= Beginning of Section =

(* ===== verification/Service.v ===== *)
(** The shape the accounting services share: an engine object holds an optional
    repository, a metrics object of integer counters, and injected callables
    ([clock], [uuid4], the halt flag), which are functions of the number of
    calls made so far. *)

From stdpp Require Import base list strings gmap.
From Stdlib Require Import ZArith Lia String.
From S2P Require Import Prelude PyBase.

Open Scope Z_scope.

Record Service (DB : Type) := {
  sw_repository : option DB;
  sw_metrics : gmap string Z;    (* the counters, by attribute name *)
  sw_tick : nat;
}.
Arguments sw_repository {DB} _.
Arguments sw_metrics {DB} _.
Arguments sw_tick {DB} _.

Definition SIMULATED : list string := ["BACKTEST"%string; "PAPER"%string].

(** [_guard_mode]: LIVE and unknown modes raise. *)
Definition guard_mode (cls : exn_class) (live : string) (trading_mode : string) : res unit :=
  let mode := py_upper trading_mode in
  raise_if (String.eqb mode "LIVE") cls live ;!
  raise_if (negb (bool_decide (mode ∈ SIMULATED))) cls ("unknown trading mode: " +:+ trading_mode).

Lemma guard_mode_ok cls live m : guard_mode cls live m = Ok tt <-> py_upper m ∈ SIMULATED.
Proof.
  unfold guard_mode. split.
  - intros H. res_inv. by rewrite negb_false_iff, bool_decide_eq_true in K.
  - intros H. rewrite (bool_decide_eq_true_2 _ H).
    destruct (String.eqb_spec (py_upper m) "LIVE") as [E|]; [|done].
    rewrite E in H. unfold SIMULATED in H. set_solver.
Qed.

Section Service.
Context {DB : Type}.
Abbreviation SW := (Service DB).

Definition metric (name : string) : M SW unit :=
  modify (fun w => {| sw_repository := sw_repository w; sw_metrics := bump (sw_metrics w) name;
                      sw_tick := sw_tick w |}).

Definition scall {T} (f : nat -> T) : M SW T :=
  fun w => (Ok (f (sw_tick w)),
            {| sw_repository := sw_repository w; sw_metrics := sw_metrics w;
               sw_tick := S (sw_tick w) |}).

Definition set_db (db : DB) (w : SW) : SW :=
  {| sw_repository := Some db; sw_metrics := sw_metrics w; sw_tick := sw_tick w |}.

(** [self._repository.method(...)] *)
Definition repo_call {T} (m : M DB T) : M SW T :=
  fun w => match sw_repository w with
           | Some db => let '(r, db') := m db in (r, set_db db' w)
           | None => (raise AttributeError "'NoneType' object has no attribute", w)
           end.

(** [self._repository is None] *)
Definition no_repository : M SW bool :=
  gets (fun w => match sw_repository w with Some _ => false | None => true end).

(** ** What the steps do to the repository *)

(** [m] keeps the repository, whether it returns or raises. *)
Definition keeps_repo {T} (m : M SW T) : Prop := forall w, sw_repository (snd (m w)) = sw_repository w.

Lemma keeps_metric n : keeps_repo (metric n).
Proof. done. Qed.
Lemma keeps_scall {T} (f : nat -> T) : keeps_repo (scall f).
Proof. done. Qed.
Lemma keeps_ret {T} (a : T) : keeps_repo (ret a).
Proof. done. Qed.
Lemma keeps_lift {T} (r : res T) : keeps_repo (lift r).
Proof. done. Qed.
Lemma keeps_no_repository : keeps_repo no_repository.
Proof. done. Qed.

Lemma keeps_bind {A B} (m : M SW A) (k : A -> M SW B) :
  keeps_repo m -> (forall a, keeps_repo (k a)) -> keeps_repo (bind m k).
Proof.
  intros Hm Hk w. unfold bind. specialize (Hm w).
  destruct (m w) as [[a|e] w1]; simpl in *; [by rewrite Hk|done].
Qed.

Lemma keeps_if {A} (b : bool) (m1 m2 : M SW A) :
  keeps_repo m1 -> keeps_repo m2 -> keeps_repo (if b then m1 else m2).
Proof. by destruct b. Qed.

Lemma repo_call_reads {T} (m : M DB T) : reads m -> keeps_repo (repo_call m).
Proof.
  intros Hm w. unfold repo_call. destruct (sw_repository w) as [db|] eqn:E; [|done].
  specialize (Hm db). destruct (m db) as [r db']. simpl in *. by subst.
Qed.

Lemma repo_call_inv {T} (m : M DB T) w db r w' :
  sw_repository w = Some db -> repo_call m w = (r, w') ->
  exists db', m db = (r, db') /\ w' = set_db db' w.
Proof.
  intros Hw. unfold repo_call. rewrite Hw. destruct (m db) as [r1 db1].
  intros [= <- <-]. eauto.
Qed.
End Service.

Create HintDb svc.
#[export] Hint Resolve keeps_metric keeps_scall keeps_ret keeps_lift keeps_no_repository keeps_bind
  keeps_if repo_call_reads : svc.

(** Split a run of [let* x := m in k]: the failure of [m], or its value and the
    rest. *)
Lemma bind_run {S A B} (m : M S A) (k : A -> M S B) s r s' :
  bind m k s = (r, s') ->
  (exists e, m s = (Err e, s') /\ r = Err e) \/
  (exists a s1, m s = (Ok a, s1) /\ k a s1 = (r, s')).
Proof.
  unfold bind. destruct (m s) as [[a|e] s1]; [eauto|]. intros [= <- <-]. eauto.
Qed.

(** The same for a guard that only reads. *)
Lemma lift_run {S A B} (x : res A) (k : A -> M S B) s r s' :
  bind (lift x) k s = (r, s') ->
  (exists e, x = Err e /\ r = Err e /\ s' = s) \/ (exists a, x = Ok a /\ k a s = (r, s')).
Proof.
  unfold bind, lift. destruct x as [a|e]; [eauto|]. intros [= <- <-]. eauto.
Qed.

Lemma try_run {S A} (m : M S A) h s r s' :
  try_except m h s = (r, s') ->
  (exists a, m s = (Ok a, s') /\ r = Ok a) \/
  (exists e s1, m s = (Err e, s1) /\
     match h e with Some k => k s1 = (r, s') | None => r = Err e /\ s' = s1 end).
Proof.
  unfold try_except. destruct (m s) as [[a|e] s1].
  - intros [= <- <-]. eauto.
  - intros E. right. exists e, s1. split; [done|]. destruct (h e); [done|]. by injection E as <- <-.
Qed.

Lemma reads_run {S A} (m : M S A) s r s' : reads m -> m s = (r, s') -> s' = s.
Proof. intros Hm E. specialize (Hm s). by rewrite E in Hm. Qed.

Lemma mapM_res_total {A B} (f : A -> res B) l :
  (forall a, a ∈ l -> exists b, f a = Ok b) -> exists bs, mapM_res f l = Ok bs.
Proof.
  induction l as [|a l IH]; intros H; simpl; [eauto|].
  destruct (H a ltac:(by left)) as [b ->]. destruct IH as [bs ->]; [|by eexists].
  intros x Hx. apply H. by right.
Qed.

(** A loop whose body can raise. *)
Fixpoint foldM {A B} (f : A -> B -> res A) (a : A) (l : list B) : res A :=
  match l with
  | [] => Ok a
  | b :: l' => let! a' := f a b in foldM f a' l'
  end.

Lemma foldM_app {A B} (f : A -> B -> res A) a l1 l2 :
  foldM f a (l1 ++ l2) = (let! b := foldM f a l1 in foldM f b l2).
Proof. revert a. induction l1 as [|x l1 IH]; intros a; [done|]. cbn. destruct (f a x); [cbn; apply IH|done]. Qed.

(** An invariant of the steps of a loop that knows which items were passed. *)
Lemma foldM_inv {A B} (f : A -> B -> res A) (I : list B -> A -> Prop) l :
  (forall past b a a', past ++ [b] `prefix_of` l -> I past a -> f a b = Ok a' -> I (past ++ [b]) a') ->
  forall a a', I [] a -> foldM f a l = Ok a' -> I l a'.
Proof.
  intros Hstep. assert (forall l2 past a a', past ++ l2 = l -> I past a -> foldM f a l2 = Ok a' -> I l a') as H.
  { induction l2 as [|b l2 IH]; intros past a a' Hl Ha E; cbn in E.
    - rewrite app_nil_r in Hl. by simplify_eq.
    - apply rbind_ok in E as (a1 & E1 & E2). apply (IH (past ++ [b]) a1); [by rewrite <- app_assoc| |done].
      apply (Hstep past b a); [|done..]. exists l2. by rewrite <- app_assoc. }
  intros a a'. by apply (H l []).
Qed.

(** Progress of a loop whose steps cannot fail under an invariant. *)
Lemma foldM_total {A B} (f : A -> B -> res A) (I : list B -> A -> Prop) l :
  (forall past b a, past ++ [b] `prefix_of` l -> I past a -> exists a', f a b = Ok a' /\ I (past ++ [b]) a') ->
  forall a, I [] a -> exists a', foldM f a l = Ok a' /\ I l a'.
Proof.
  intros Hstep. assert (forall l2 past a, past ++ l2 = l -> I past a -> exists a', foldM f a l2 = Ok a' /\ I l a') as H.
  { induction l2 as [|b l2 IH]; intros past a Hl Ha; cbn.
    - rewrite app_nil_r in Hl. subst. eauto.
    - destruct (Hstep past b a) as (a1 & E1 & H1); [exists l2; by rewrite <- app_assoc|done|]. rewrite E1. cbn.
      apply (IH (past ++ [b])); [by rewrite <- app_assoc|done]. }
  intros a. by apply (H l []).
Qed.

= End of Section =

What is expected
Give back exactly the lines from the one containing "(forall past b a a', past" to the end of the material, both ends included.

Task answer
  (forall past b a a', past ++ [b] `prefix_of` l -> I past a -> f a b = Ok a' -> I (past ++ [b]) a') ->
  forall a a', I [] a -> foldM f a l = Ok a' -> I l a'.
Proof.
  intros Hstep. assert (forall l2 past a a', past ++ l2 = l -> I past a -> foldM f a l2 = Ok a' -> I l a') as H.
  { induction l2 as [|b l2 IH]; intros past a a' Hl Ha E; cbn in E.
    - rewrite app_nil_r in Hl. by simplify_eq.
    - apply rbind_ok in E as (a1 & E1 & E2). apply (IH (past ++ [b]) a1); [by rewrite <- app_assoc| |done].
      apply (Hstep past b a); [|done..]. exists l2. by rewrite <- app_assoc. }
  intros a a'. by apply (H l []).
Qed.

(** Progress of a loop whose steps cannot fail under an invariant. *)
Lemma foldM_total {A B} (f : A -> B -> res A) (I : list B -> A -> Prop) l :
  (forall past b a, past ++ [b] `prefix_of` l -> I past a -> exists a', f a b = Ok a' /\ I (past ++ [b]) a') ->
  forall a, I [] a -> exists a', foldM f a l = Ok a' /\ I l a'.
Proof.
  intros Hstep. assert (forall l2 past a, past ++ l2 = l -> I past a -> exists a', foldM f a l2 = Ok a' /\ I l a') as H.
  { induction l2 as [|b l2 IH]; intros past a Hl Ha; cbn.
    - rewrite app_nil_r in Hl. subst. eauto.
    - destruct (Hstep past b a) as (a1 & E1 & H1); [exists l2; by rewrite <- app_assoc|done|]. rewrite E1. cbn.
      apply (IH (past ++ [b])); [by rewrite <- app_assoc|done]. }
  intros a. by apply (H l []).
Qed.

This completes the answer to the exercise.